ACTIVITY
Return each entry exactly, with none missing.
--- DATASET RECORDS ---
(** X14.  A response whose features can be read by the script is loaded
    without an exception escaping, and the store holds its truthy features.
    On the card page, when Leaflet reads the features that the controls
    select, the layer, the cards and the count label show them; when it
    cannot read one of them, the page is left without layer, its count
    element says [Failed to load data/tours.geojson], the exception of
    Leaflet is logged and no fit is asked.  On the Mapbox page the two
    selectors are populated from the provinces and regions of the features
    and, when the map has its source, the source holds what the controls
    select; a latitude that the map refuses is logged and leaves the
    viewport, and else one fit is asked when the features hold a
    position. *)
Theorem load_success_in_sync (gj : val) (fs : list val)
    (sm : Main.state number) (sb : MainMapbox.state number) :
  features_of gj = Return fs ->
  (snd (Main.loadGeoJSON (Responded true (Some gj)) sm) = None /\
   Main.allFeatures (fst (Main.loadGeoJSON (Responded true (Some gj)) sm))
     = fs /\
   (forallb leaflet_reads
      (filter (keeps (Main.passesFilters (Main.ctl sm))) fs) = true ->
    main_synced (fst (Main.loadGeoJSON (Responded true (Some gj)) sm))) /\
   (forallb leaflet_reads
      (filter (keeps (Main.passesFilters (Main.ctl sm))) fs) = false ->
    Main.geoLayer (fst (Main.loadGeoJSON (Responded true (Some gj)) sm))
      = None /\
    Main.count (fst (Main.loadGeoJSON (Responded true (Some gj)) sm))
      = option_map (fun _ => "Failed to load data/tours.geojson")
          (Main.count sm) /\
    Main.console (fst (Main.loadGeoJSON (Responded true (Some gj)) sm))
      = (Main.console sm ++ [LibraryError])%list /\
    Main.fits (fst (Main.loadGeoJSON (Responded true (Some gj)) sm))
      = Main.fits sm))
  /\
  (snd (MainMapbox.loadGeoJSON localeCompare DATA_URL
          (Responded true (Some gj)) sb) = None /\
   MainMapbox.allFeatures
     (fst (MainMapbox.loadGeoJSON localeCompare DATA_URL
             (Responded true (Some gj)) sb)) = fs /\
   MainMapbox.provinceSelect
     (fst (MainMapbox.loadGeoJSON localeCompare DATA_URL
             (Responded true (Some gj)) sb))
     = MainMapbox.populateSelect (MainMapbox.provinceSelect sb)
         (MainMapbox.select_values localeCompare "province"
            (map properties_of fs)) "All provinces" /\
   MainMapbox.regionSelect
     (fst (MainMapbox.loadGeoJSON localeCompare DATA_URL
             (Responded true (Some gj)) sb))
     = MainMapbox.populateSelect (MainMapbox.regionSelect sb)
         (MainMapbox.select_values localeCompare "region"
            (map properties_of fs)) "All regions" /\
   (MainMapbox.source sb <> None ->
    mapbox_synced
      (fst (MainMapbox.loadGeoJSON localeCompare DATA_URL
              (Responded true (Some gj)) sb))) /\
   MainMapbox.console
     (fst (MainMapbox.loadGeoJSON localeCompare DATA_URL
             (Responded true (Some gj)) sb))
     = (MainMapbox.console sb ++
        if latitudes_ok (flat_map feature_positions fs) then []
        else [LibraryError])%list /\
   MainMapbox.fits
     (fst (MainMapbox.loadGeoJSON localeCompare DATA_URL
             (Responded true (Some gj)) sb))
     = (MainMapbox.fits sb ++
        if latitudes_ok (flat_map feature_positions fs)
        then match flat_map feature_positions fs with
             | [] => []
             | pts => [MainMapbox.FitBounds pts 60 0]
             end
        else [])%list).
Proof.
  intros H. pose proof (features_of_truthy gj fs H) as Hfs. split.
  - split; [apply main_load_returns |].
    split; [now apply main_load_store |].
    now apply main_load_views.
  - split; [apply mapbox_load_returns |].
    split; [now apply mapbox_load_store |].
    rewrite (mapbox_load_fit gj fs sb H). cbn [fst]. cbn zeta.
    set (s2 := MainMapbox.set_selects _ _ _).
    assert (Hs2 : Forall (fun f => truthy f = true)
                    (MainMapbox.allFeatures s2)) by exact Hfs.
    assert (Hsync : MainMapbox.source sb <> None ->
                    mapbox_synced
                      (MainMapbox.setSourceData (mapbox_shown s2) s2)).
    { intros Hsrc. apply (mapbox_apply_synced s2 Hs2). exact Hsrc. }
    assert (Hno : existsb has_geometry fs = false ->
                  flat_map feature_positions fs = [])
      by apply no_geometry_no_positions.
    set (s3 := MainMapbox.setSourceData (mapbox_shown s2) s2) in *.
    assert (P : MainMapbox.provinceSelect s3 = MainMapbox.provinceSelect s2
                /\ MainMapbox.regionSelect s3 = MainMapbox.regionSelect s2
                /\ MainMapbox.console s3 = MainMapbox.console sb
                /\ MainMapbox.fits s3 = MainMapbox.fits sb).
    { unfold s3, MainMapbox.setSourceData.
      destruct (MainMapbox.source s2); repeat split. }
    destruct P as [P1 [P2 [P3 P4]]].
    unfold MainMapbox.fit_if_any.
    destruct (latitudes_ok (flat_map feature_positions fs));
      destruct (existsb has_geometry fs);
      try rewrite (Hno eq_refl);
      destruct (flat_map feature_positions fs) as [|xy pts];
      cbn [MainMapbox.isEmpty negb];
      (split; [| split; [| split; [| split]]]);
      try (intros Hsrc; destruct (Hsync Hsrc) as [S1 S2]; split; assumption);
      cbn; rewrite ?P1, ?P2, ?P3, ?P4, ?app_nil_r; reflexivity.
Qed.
---
RESPONSE AREA
(** X14.  A response whose features can be read by the script is loaded
    without an exception escaping, and the store holds its truthy features.
    On the card page, when Leaflet reads the features that the controls
    select, the layer, the cards and the count label show them; when it
    cannot read one of them, the page is left without layer, its count
    element says [Failed to load data/tours.geojson], the exception of
    Leaflet is logged and no fit is asked.  On the Mapbox page the two
    selectors are populated from the provinces and regions of the features
    and, when the map has its source, the source holds what the controls
    select; a latitude that the map refuses is logged and leaves the
    viewport, and else one fit is asked when the features hold a
    position. *)
Theorem load_success_in_sync (gj : val) (fs : list val)
    (sm : Main.state number) (sb : MainMapbox.state number) :
  features_of gj = Return fs ->
  (snd (Main.loadGeoJSON (Responded true (Some gj)) sm) = None /\
   Main.allFeatures (fst (Main.loadGeoJSON (Responded true (Some gj)) sm))
     = fs /\
   (forallb leaflet_reads
      (filter (keeps (Main.passesFilters (Main.ctl sm))) fs) = true ->
    main_synced (fst (Main.loadGeoJSON (Responded true (Some gj)) sm))) /\
   (forallb leaflet_reads
      (filter (keeps (Main.passesFilters (Main.ctl sm))) fs) = false ->
    Main.geoLayer (fst (Main.loadGeoJSON (Responded true (Some gj)) sm))
      = None /\
    Main.count (fst (Main.loadGeoJSON (Responded true (Some gj)) sm))
      = option_map (fun _ => "Failed to load data/tours.geojson")
          (Main.count sm) /\
    Main.console (fst (Main.loadGeoJSON (Responded true (Some gj)) sm))
      = (Main.console sm ++ [LibraryError])%list /\
    Main.fits (fst (Main.loadGeoJSON (Responded true (Some gj)) sm))
      = Main.fits sm))
  /\
  (snd (MainMapbox.loadGeoJSON localeCompare DATA_URL
          (Responded true (Some gj)) sb) = None /\
   MainMapbox.allFeatures
     (fst (MainMapbox.loadGeoJSON localeCompare DATA_URL
             (Responded true (Some gj)) sb)) = fs /\
   MainMapbox.provinceSelect
     (fst (MainMapbox.loadGeoJSON localeCompare DATA_URL
             (Responded true (Some gj)) sb))
     = MainMapbox.populateSelect (MainMapbox.provinceSelect sb)
         (MainMapbox.select_values localeCompare "province"
            (map properties_of fs)) "All provinces" /\
   MainMapbox.regionSelect
     (fst (MainMapbox.loadGeoJSON localeCompare DATA_URL
             (Responded true (Some gj)) sb))
     = MainMapbox.populateSelect (MainMapbox.regionSelect sb)
         (MainMapbox.select_values localeCompare "region"
            (map properties_of fs)) "All regions" /\
   (MainMapbox.source sb <> None ->
    mapbox_synced
      (fst (MainMapbox.loadGeoJSON localeCompare DATA_URL
              (Responded true (Some gj)) sb))) /\
   MainMapbox.console
     (fst (MainMapbox.loadGeoJSON localeCompare DATA_URL
             (Responded true (Some gj)) sb))
     = (MainMapbox.console sb ++
        if latitudes_ok (flat_map feature_positions fs) then []
        else [LibraryError])%list /\
   MainMapbox.fits
     (fst (MainMapbox.loadGeoJSON localeCompare DATA_URL
             (Responded true (Some gj)) sb))
     = (MainMapbox.fits sb ++
        if latitudes_ok (flat_map feature_positions fs)
        then match flat_map feature_positions fs with
             | [] => []
             | pts => [MainMapbox.FitBounds pts 60 0]
             end
        else [])%list).
Proof.
  intros H. pose proof (features_of_truthy gj fs H) as Hfs. split.
  - split; [apply main_load_returns |].
    split; [now apply main_load_store |].
    now apply main_load_views.
  - split; [apply mapbox_load_returns |].
    split; [now apply mapbox_load_store |].
    rewrite (mapbox_load_fit gj fs sb H). cbn [fst]. cbn zeta.
    set (s2 := MainMapbox.set_selects _ _ _).
    assert (Hs2 : Forall (fun f => truthy f = true)
                    (MainMapbox.allFeatures s2)) by exact Hfs.
    assert (Hsync : MainMapbox.source sb <> None ->
                    mapbox_synced
                      (MainMapbox.setSourceData (mapbox_shown s2) s2)).
    { intros Hsrc. apply (mapbox_apply_synced s2 Hs2). exact Hsrc. }
    assert (Hno : existsb has_geometry fs = false ->
                  flat_map feature_positions fs = [])
      by apply no_geometry_no_positions.
    set (s3 := MainMapbox.setSourceData (mapbox_shown s2) s2) in *.
    assert (P : MainMapbox.provinceSelect s3 = MainMapbox.provinceSelect s2
                /\ MainMapbox.regionSelect s3 = MainMapbox.regionSelect s2
                /\ MainMapbox.console s3 = MainMapbox.console sb
                /\ MainMapbox.fits s3 = MainMapbox.fits sb).
    { unfold s3, MainMapbox.setSourceData.
      destruct (MainMapbox.source s2); repeat split. }
    destruct P as [P1 [P2 [P3 P4]]].
    unfold MainMapbox.fit_if_any.
    destruct (latitudes_ok (flat_map feature_positions fs));
      destruct (existsb has_geometry fs);
      try rewrite (Hno eq_refl);
      destruct (flat_map feature_positions fs) as [|xy pts];
      cbn [MainMapbox.isEmpty negb];
      (split; [| split; [| split; [| split]]]);
      try (intros Hsrc; destruct (Hsync Hsrc) as [S1 S2]; split; assumption);
      cbn; rewrite ?P1, ?P2, ?P3, ?P4, ?app_nil_r; reflexivity.
Qed.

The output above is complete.